Mere steps from Michigan Avenue, there is a bright pink machine with two magical words written on it: CUPCAKE ATM.
Basically, it’s the best vending machine of all time.
I discovered it while walking to a friend’s house after a Friday-evening happy hour. As we got nearer, one in our group suddenly squealed with delight. “You live right by the cupcake ATM!” she said in a surprisingly high octave. Cue the dramatic music. Cue the slo-mo montage of us running through a meadow—a meadow filled with cupcakes, slowly and deliciously spilling over the grass. Or more accurately, cue my mouth dropping as I said, “There’s a cupcake ATM?”
Obviously, we stopped. It was about 9 p.m. on a Friday night, yet there was a line. I had never been so excited to pick out a cupcake. And I had certainly never been this excited to stand in an ATM line. But I did, hovering behind other grown-up men and women also eagerly waiting to get a cupcake out of a vending machine on their Friday night. Finally, it was my turn.
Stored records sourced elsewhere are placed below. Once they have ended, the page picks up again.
(** Requests that arrived, each with what the clock will say to it. *)
Definition in_flight (app : LogApp) (reqs : list (f64 * Incoming)) : list (prog WorldT Empty_set Response) :=
  (fun nr => serve_log app (fst nr) (snd nr)) <$> reqs.

(** What a request counts on from the others, with or without the lock of the tree: the
    very assumption of [Tlog]'s theorems. *)
Definition others (held : bool) (w w' : WorldT) : Prop := Tlog.env held (ledger_of w) (ledger_of w').

(** The ledger is below [2^63] entries. *)
Definition room (w : WorldT) : Prop := forall es, ts_holds (store_of w) es -> (nlen es < max_leaves)%N.

#[export] Instance others_preorder held : PreOrder (others held).
Proof.
  split; [intros w; apply rtc_refl|]. intros w1 w2 w3 Ha Hb. unfold others in *. by etrans.
Qed.

Lemma appending_others w w' : appending w w' -> room w -> forall held, others held w w'.
Proof.
  intros [Ht [Hs|[inp Hs]]] Hroom held; unfold others, ledger_of, store_of in *.
  - rewrite Hs, Ht. apply rtc_refl.
  - rewrite Hs, Ht. apply rtc_once. by apply (env_append held (Build_World (w_store (lw_wave w)) (lw_tree w))).
Qed.

(** *** The catch-up loop extends the tree as the others allow *)

Definition fits (v : World St) : Prop := forall es, ts_holds (store v) es -> (nlen es < max_leaves)%N.

Lemma extend_keeps k idx first second v es :
  serves v es -> ht_len (consistency_tree v) = idx -> (idx + N.of_nat k <= nlen es)%N ->
  keeps fits Tlog.env (extend_then_prove k idx first second) v.
Proof.
  revert idx v es. induction k as [|k IH]; intros idx v es Hs Hidx Hle; cbn [extend_then_prove];
    intros v1 Hv1 Hfits; (split; [apply rtc_refl|]; split; [done|]).
  - simpl. by destruct (map_err _ _).
  - destruct (env_serves _ _ _ _ Hv1 Hs) as (es1 & Hs1 & Hp1 & Ht1). specialize (Ht1 eq_refl).
    apply prefix_length in Hp1 as Hl1. assert (is_Some (ledger_leaves es1 !! N.to_nat idx)) as [leaf Hleaf].
    { apply lookup_lt_is_Some. unfold ledger_leaves. rewrite length_imap. unfold nlen in *. lia. }
    apply (serves_leaf _ _ _ _ Hs1) in Hleaf as Hget. simpl. rewrite Hget. simpl.
    intros v2 Hv2 _. destruct (env_serves _ _ _ _ Hv2 Hs1) as (es2 & Hs2 & Hp2 & Ht2). specialize (Ht2 eq_refl).
    apply prefix_length in Hp2 as Hl2.
    assert (ts_get_leaf (store v2) (ht_len (consistency_tree v2)) = Ok (Some leaf)) as Hget2.
    { rewrite Ht2, Ht1, Hidx. apply (serves_leaf _ _ _ _ Hs2). by eapply ledger_leaf_mono. }
    destruct (ht_push_leaf (consistency_tree v2) leaf) as [t|e|] eqn:Hpush; simpl.
    + destruct (serves_push v2 es2 leaf t Hs2 Hget2 Hpush) as [Hs3 Hlen3].
      split; [apply rtc_once; by eapply env_extend|]. split; [done|].
      eapply (IH _ _ es2); [done| |unfold nlen in *; lia]. simpl. by rewrite Hlen3, Ht2, Ht1, Hidx.
    + split; [apply rtc_refl|done].
    + split; [apply rtc_refl|done].
Qed.

Lemma consistency_keeps first second v es : serves v es -> keeps fits Tlog.env (consistency first second) v.
Proof.
  intros Hs. unfold consistency. case_match; [done|]. case_match; [done|].
  intros v1 Hv1 Hfits. split; [apply rtc_refl|]. split; [intros; apply rtc_refl|].
  destruct (env_serves _ _ _ _ Hv1 Hs) as (es1 & Hs1 & Hp1 & _). apply prefix_length in Hp1 as Hl1. simpl.
  rewrite (ts_current_size_law _ es1) by (apply Hs1 || apply max_leaves_u64, Hs1). simpl.
  destruct (N.ltb_spec (nlen es1) second) as [|Hin]; [done|].
  intros v2 Hv2 Hfits2. split; [apply rtc_refl|]. split; [intros; apply rtc_refl|].
  destruct (env_serves _ _ _ _ Hv2 Hs1) as (es2 & Hs2 & Hp2 & _). apply prefix_length in Hp2 as Hl2.
  simpl. destruct (N.le_gt_cases (ht_len (consistency_tree v2)) second) as [Hle|Hgt].
  - eapply (extend_keeps _ _ _ _ _ es2); [done|done|lia].
  - replace (N.to_nat (second - ht_len (consistency_tree v2))) with 0%nat by lia.
    eapply (extend_keeps _ _ _ _ _ es2); [done|done|]. destruct Hs2 as (_ & _ & k & Hk & Hc).
    rewrite (caches_len _ _ Hc), nlen_ntake; [lia|]. by rewrite nlen_fmap, ledger_leaves_length.
Qed.

(** *** Every request keeps to it *)

Lemma serve_log_keeps app now inc (w : WorldT) es :
  serves (ledger_of w) es -> keeps room others (serve_log app now inc) w.
Proof.
  intros Hs. unfold serve_log. destruct (tlog_auth_layer _ _ _) as [[st b]|]; [done|].
  unfold limited. destruct (body_limit _ _); [done|]. unfold served.
  destruct (dispatch _ _ _) as [| |rt params]; [done..|]. apply keeps_then.
  destruct (decide (rt = RConsistency)) as [->|Hrt].
  - cbn [log_handler]. destruct (consistency_params _) as [[first second]|]; [|done].
    apply keeps_then. apply (keeps_zoom _ _ _ fits _ Tlog.env).
    + apply ledger_of_set.
    + done.
    + done.
    + intros held w1 v Hv. unfold others. by rewrite ledger_of_set.
    + by eapply consistency_keeps.
  - apply each_step_keeps. eapply each_step_impl; [|by apply log_handler_appends].
    intros w1 w2 Ha Hr held. by apply appending_others.
Qed.

Lemma serve_log_not_holding app now inc : holding (serve_log (St := St) (C := C) (D := D) app now inc) = false.
Proof.
  unfold serve_log. destruct (tlog_auth_layer _ _ _) as [[st b]|]; [done|].
  unfold limited. destruct (body_limit _ _); [done|]. unfold served.
  destruct (dispatch _ _ _) as [| |rt params]; [done..|]. rewrite holding_then.
  destruct rt; cbn [log_handler]; unfold with_body, with_param; repeat (case_match; try done);
    rewrite ?holding_then, ?holding_zoom; try done.
  - unfold append. by destruct (append_input _ _).
  - unfold verify. by destruct (parse_u64 _).
  - unfold consistency. by repeat case_match.
  - unfold append_session. by destruct (session_input _ _ _) as [[]| |].
  - unfold append_mcp_audit, append_audit. by destruct (audit_input _ _).
  - unfold append_reconciler_drift, append_audit. by destruct (audit_input _ _).
Qed.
The pink machine’s screen read Touch to Begin. I pressed my finger to the screen, and images of cupcake options appeared. Carrot. Gluten-free red velvet. Cinnamon sugar. Coconut. Doggy cupcake. Yes, that’s right. There’s even a doggy cupcake—a sugar-free cupcake with a yogurt frosting that’s safe for pooches to eat.
I couldn’t decide. There were so many people behind me! So much pressure. Before I fully understood what was happening, I pressed the cinnamon-sugar option and was scanning my Visa. (It’s $4 per cupcake. Don’t expect a receipt.)
The machine whirred, and in a mere moment, the pink cylinder below the touchscreen swirled open. There it was: a brown box with, presumably, a cupcake inside. I grabbed it and walked back to my friends. When I opened it before them, I felt like I’d just won a prize.
The feeling was short-lived. I’d managed to pick one without any frosting! Had I done my research, I would have known that the cinnamon-sugar cupcake was a “lightly spiced buttermilk cake dusted with cinnamon sugar,” as it’s described on the
Sprinkles Cupcakes website. However, frosting or no, the cupcake was soft, tasty, and clearly fresh.
My friend generously gave me a bite of her red velvet cupcake, covered with a thick swirl of cream-cheese frosting. The frosting was delicious, but the cupcake was a little dry. I was no longer so crushed by my choice.
Either way, it was a Friday night, and I had just bought a cupcake out of a pink vending machine. I was happy. Everything was all right with the world.
Open 24 hours, the Sprinkles Cupcakes ATM is located at 50 E. Walton St. and is restocked day and night with a variety of fresh cupcake flavors for $4 each. Take your mom—or your dog.